BEGIN

(** ** Bitmaps: one bit per block or inode, eight to a byte *)
Definition bit_clear (bm : list Z) (i : Z) : bool :=
  Z.land (bm !!! Z.to_nat (i / 8)) (Z.shiftl 1 (i mod 8)) =? 0.
Definition set_bit (bm : list Z) (i : Z) : list Z :=
  <[Z.to_nat (i / 8) := Z.lor (bm !!! Z.to_nat (i / 8)) (Z.shiftl 1 (i mod 8))]> bm.
Definition clear_bit8 (bm : list Z) (i : Z) : list Z :=
  <[Z.to_nat (i / 8) := u8 (Z.land (bm !!! Z.to_nat (i / 8)) (Z.lnot (Z.shiftl 1 (i mod 8))))]> bm.

(** The search loop, [n] iterations left. *)
Fixpoint find_clear (n : nat) (i : Z) (bm : list Z) : option Z :=
  match n with
  | O => None
  | S n => if bit_clear bm i then Some i else find_clear n (i + 1) bm
  end.

(** [alloc_block]: the block number, or 0 when there is none. *)
Definition alloc_block (f : fs D) : Z * fs D :=
  match find_clear (Z.to_nat (total_blocks (sb f))) 0 (block_bitmap f) with
  | Some i => (i, set_blocks (u32 (free_blocks (sb f) - 1)) (set_bit (block_bitmap f) i) f)
  | None => (0, f)
  end.

Definition free_block (block : Z) (f : fs D) : fs D :=
  if negb (bit_clear (block_bitmap f) block)
  then set_blocks (u32 (free_blocks (sb f) + 1)) (clear_bit8 (block_bitmap f) block) f else f.

(** [alloc_inode]: inode numbers start at 1; 0 when there is none. *)
Definition alloc_inode (f : fs D) : Z * fs D :=
  match find_clear (Z.to_nat (inode_count (sb f))) 0 (inode_bitmap f) with
  | Some i => (i + 1, set_inodes (u32 (free_inodes (sb f) - 1)) (set_bit (inode_bitmap f) i) f)
  | None => (0, f)
  end.

Definition free_inode (ino : Z) (f : fs D) : fs D :=
  if ino =? 0 then f else
  if negb (bit_clear (inode_bitmap f) (ino - 1))
  then set_inodes (u32 (free_inodes (sb f) + 1)) (clear_bit8 (inode_bitmap f) (ino - 1)) f else f.

(** ** Blocks *)
Definition BLOCK : nat := Z.to_nat SOLIXFS_BLOCK_SIZE.
Definition block_address (f : fs D) (block : Z) : Z := u32 (data_blocks (sb f) + block).

(** [read_block(block, disk_buffer)] *)
Definition read_block (block : Z) (f : fs D) : fs D :=
  set_disk_buffer (disk_read (disk f) (block_address f block) BLOCK) f.
(** [write_block(block, buffer)] *)
Definition write_block_from (block : Z) (buffer : bytes) (f : fs D) : fs D :=
  set_disk (disk_write (disk f) (block_address f block) buffer) f.
(** [write_block(block, disk_buffer)] *)
Definition write_block (block : Z) (f : fs D) : fs D := write_block_from block (disk_buffer f) f.
Lemma frame_trans f1 i1 f2 i2 f3 i3 : frame f1 i1 f2 i2 → frame f2 i2 f3 i3 → frame f1 i1 f3 i3.
Proof.
  intros H1 H2 o Ho Ha. destruct (H1 o Ho Ha) as (A1 & A2 & A3).
  destruct (H2 o A1 A2) as (B1 & B2 & B3). split_and!; [done | done | congruence].
Qed.

Lemma alloc_frame_rule f ino b k v :
  fs_ok f → length (direct ino) = 12%nat → 0 < b < total_blocks (sb f) →
  bit_clear (block_bitmap f) b = true → 0 <= k < 12 →
  frame f ino (set_blocks v (set_bit (block_bitmap f) b) f) (add_block (Z.to_nat k) b ino).
Proof.
  intros Hfs Hlen Hb Hc Hk o [K1 K2 K3 K4 K5] Ha. split; [split; try done | split; [| done]].
  - intros j Hj Hn. destruct (K4 j Hj Hn) as [Hr Hu]. split; [done |]. simpl.
    rewrite bit_clear_set by (destruct Hfs; lia). by destruct (_ =? b).
  - intros j l Hj Hl. unfold block_of at 1 2. simpl. destruct (Z.eq_dec j k) as [->|Hjk].
    + rewrite list_lookup_total_insert_eq by lia. intros _ E.
      destruct (K4 l Hl ltac:(lia)) as [_ Hu]. congruence.
    + rewrite list_lookup_total_insert_ne by lia. by apply Ha.
Qed.

Lemma write_frame_rule f ino k o chunk ino' :
  fs_ok f → file_ok f ino → 0 <= k < 12 → block_of ino k ≠ 0 → (o + length chunk <= BLOCK)%nat →
  direct ino' = direct ino →
  frame f ino (write_chunk (block_of ino k) o chunk f) ino'.
Proof.
  intros Hfs Hfile Hk Hb Ho Hd i Hi Ha.
  destruct (write_chunk_bytes f (block_of ino k) o chunk Hfs Ho) as (H1 & H2 & H3 & H4 & H5 & H6).
  set (f' := write_chunk _ _ _ _) in *. split; [| split].
  - destruct Hi as [K1 K2 K3 K4 K5]. split; try done. intros j. rewrite H2, H3. apply K4.
  - intros j l. unfold block_of at 1 2. rewrite Hd. apply Ha.
  - apply contents_ext; [done |]. intros pos Hpos. unfold file_byte. rewrite H6; [done |].
    pose proof (fo_size _ _ Hi) as Hs. assert (Hp : 0 <= pos / 4096 < 12) by lia.
    pose proof (fo_alloc _ _ Hi (pos / 4096) Hp ltac:(lia)) as Hn.
    destruct (fo_used _ _ Hi (pos / 4096) Hp Hn) as [Hr1 _].
    destruct (fo_used _ _ Hfile k Hk Hb) as [Hr2 _].
    intros E. apply (block_address_inj f) in E; [| done | lia | lia]. by apply (Ha k (pos / 4096)).
Qed.

Lemma ensure_block_spec f ino k :
  fs_ok f → file_ok f ino → 0 <= k < 12 →
  (∃ ino' f', ensure_block (Z.to_nat k) ino f = (true, ino', f') ∧ fs_ok f' ∧ file_ok f' ino' ∧
     block_of ino' k ≠ 0 ∧ isize ino' = isize ino ∧ inode_table f' = inode_table f ∧
     contents f' ino' = contents f ino ∧ frame f ino f' ino') ∨
  (ensure_block (Z.to_nat k) ino f = (false, ino, f) ∧ disk_full f).
Proof.
  intros Hfs Hfile Hk. unfold ensure_block. fold (block_of ino k).
  destruct (Z.eqb_spec (block_of ino k) 0) as [Hz|Hz]; [| left; exists ino, f; split_and!; try done; apply frame_refl].
  destruct (alloc_block_spec f Hfs) as [(b & -> & Hb & Hc)|[-> Hfull]]; [| right; done].
  left. destruct (Z.eqb_spec b 0) as [|_]; [lia |].
  destruct (alloc_file_ok f ino b k (u32 (free_blocks (sb f) - 1))) as (H1 & H2 & _ & H4); try done.
  eexists _, _. split; [done |]. split_and!; try done.
  - by apply alloc_fs_ok.
  - rewrite H2. lia.
  - by apply contents_ext.
  - apply alloc_frame_rule; try done. apply Hfile.
Qed.
(* ===== verification/VfsWitness.v ===== *)
(** * A mounted filesystem on which the theorems on the virtual filesystem apply *)
From S2P Require Import Prelude Screen Solixfs SolixfsSpec SolixfsWitness Vfs VfsSpec VfsMkdir.

(** Two inodes, the first an empty root directory in block 1. *)
Definition root_inode : inode :=
  Inode FT_DIRECTORY 0 0 4096 0 0 0 2 1 (1 :: replicate 11 0) 0 0.
Definition dir_fs : fs ram_disk :=
  Fs (Superblock SOLIXFS_MAGIC 1 4096 16 14 2 1 1 10 1) [3; 0] [1] [root_inode; sample_inode]
     (replicate BLOCK 0) (λ _, 0).
Definition dir_vfs : vfs ram_disk :=
  Vfs (Mount (bytes_of "/") (Some 0%nat) true :: replicate 15 (Mount [] None false))
      (replicate 256 (File None 0 0)) [root_node 0] dir_fs.
Definition vnode_heap (n : nat) : option Z := Some 0.

Lemma dir_vfs_mounted : mounted dir_vfs 0.
Proof. split; [reflexivity | reflexivity | simpl; lia]. Qed.

Lemma dir_fs_ok : fs_ok dir_fs.
Proof. split; [apply length_replicate | simpl; lia | simpl; lia | reflexivity]. Qed.

Lemma dir_inodes_ok : inodes_ok dir_fs.
Proof. split; [simpl; lia | simpl; lia | simpl; lia | reflexivity]. Qed.

Lemma dir_root_ok : root_ok dir_fs.
Proof. split; [reflexivity | cbn; lia | reflexivity]. Qed.

Lemma dir_root_empty : find_entry ENTRY_COUNT 0 (block_bytes dir_fs (root_block dir_fs)) (bytes_of "d") = None.
Proof. vm_compute. reflexivity. Qed.

Lemma resolve_path_only_root_witness :
  resolve_path vnode_heap (bytes_of "//") dir_vfs = Ok (Some 0%nat, dir_vfs) ∧
  resolve_path vnode_heap (bytes_of "/etc/passwd") dir_vfs = Fault.
Proof.
  split.
  - rewrite (resolve_path_only_root vnode_heap dir_vfs 0 (bytes_of "//") dir_vfs_mounted) by (simpl; lia).
    reflexivity.
  - rewrite (resolve_path_only_root vnode_heap dir_vfs 0 (bytes_of "/etc/passwd") dir_vfs_mounted)
      by (simpl; lia). reflexivity.
Defined.

Lemma vfs_open_close_witness :
  match vfs_open vnode_heap (bytes_of "/") O_RDWR dir_vfs with
  | Ok (Some fd, s') => lookup_fd (Z.of_nat fd) s' = Some (0%nat, File (Some 0%nat) O_RDWR 1)
  | _ => True
  end.
Proof.
  pose proof (vfs_open_close vnode_heap dir_vfs (bytes_of "/") O_RDWR (Some 0%nat) dir_vfs
    (length_replicate 256 _) eq_refl) as H.
  destruct (vfs_open vnode_heap (bytes_of "/") O_RDWR dir_vfs) as [[[fd|] s']| | |]; try exact I.
  destruct H as (n & [= <-] & _ & _ & H & _). exact H.
Defined.

Definition rdonly_vfs : vfs ram_disk :=
  set_file_table (<[3%nat := File (Some 0%nat) O_RDONLY 1]> (file_table dir_vfs)) dir_vfs.

Lemma vfs_read_rdonly_refused_witness : vfs_read 3 100 rdonly_vfs = Ok (None, rdonly_vfs).
Proof.
  exact (vfs_read_rdonly_refused rdonly_vfs 3 0 (File (Some 0%nat) O_RDONLY 1) 100 eq_refl eq_refl).
Defined.

Lemma vfs_mkdir_ok_witness :
  ∃ res s', vfs_mkdir vnode_heap (SLASH :: bytes_of "d") 7 (replicate BLOCK 0) dir_vfs = Ok (res, s') ∧
    mkdir_post dir_fs (bytes_of "d") res (filesys s').
Proof.
  apply (vfs_mkdir_ok vnode_heap dir_vfs 0 (bytes_of "d") 7 (replicate BLOCK 0) dir_vfs_mounted
    dir_fs_ok dir_inodes_ok dir_root_ok (length_replicate _ _)).
  - repeat constructor; done.
  - simpl. lia.
  - exact dir_root_empty.
Defined.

END

**Exercise directions**. Take the lines from the first line of the listing to the line containing "<[Z.to_nat (i / 8) := u8". Please print them exactly, ends included, with nothing else.

**Task answer**.
(** ** Bitmaps: one bit per block or inode, eight to a byte *)
Definition bit_clear (bm : list Z) (i : Z) : bool :=
  Z.land (bm !!! Z.to_nat (i / 8)) (Z.shiftl 1 (i mod 8)) =? 0.
Definition set_bit (bm : list Z) (i : Z) : list Z :=
  <[Z.to_nat (i / 8) := Z.lor (bm !!! Z.to_nat (i / 8)) (Z.shiftl 1 (i mod 8))]> bm.
Definition clear_bit8 (bm : list Z) (i : Z) : list Z :=
  <[Z.to_nat (i / 8) := u8 (Z.land (bm !!! Z.to_nat (i / 8)) (Z.lnot (Z.shiftl 1 (i mod 8))))]> bm.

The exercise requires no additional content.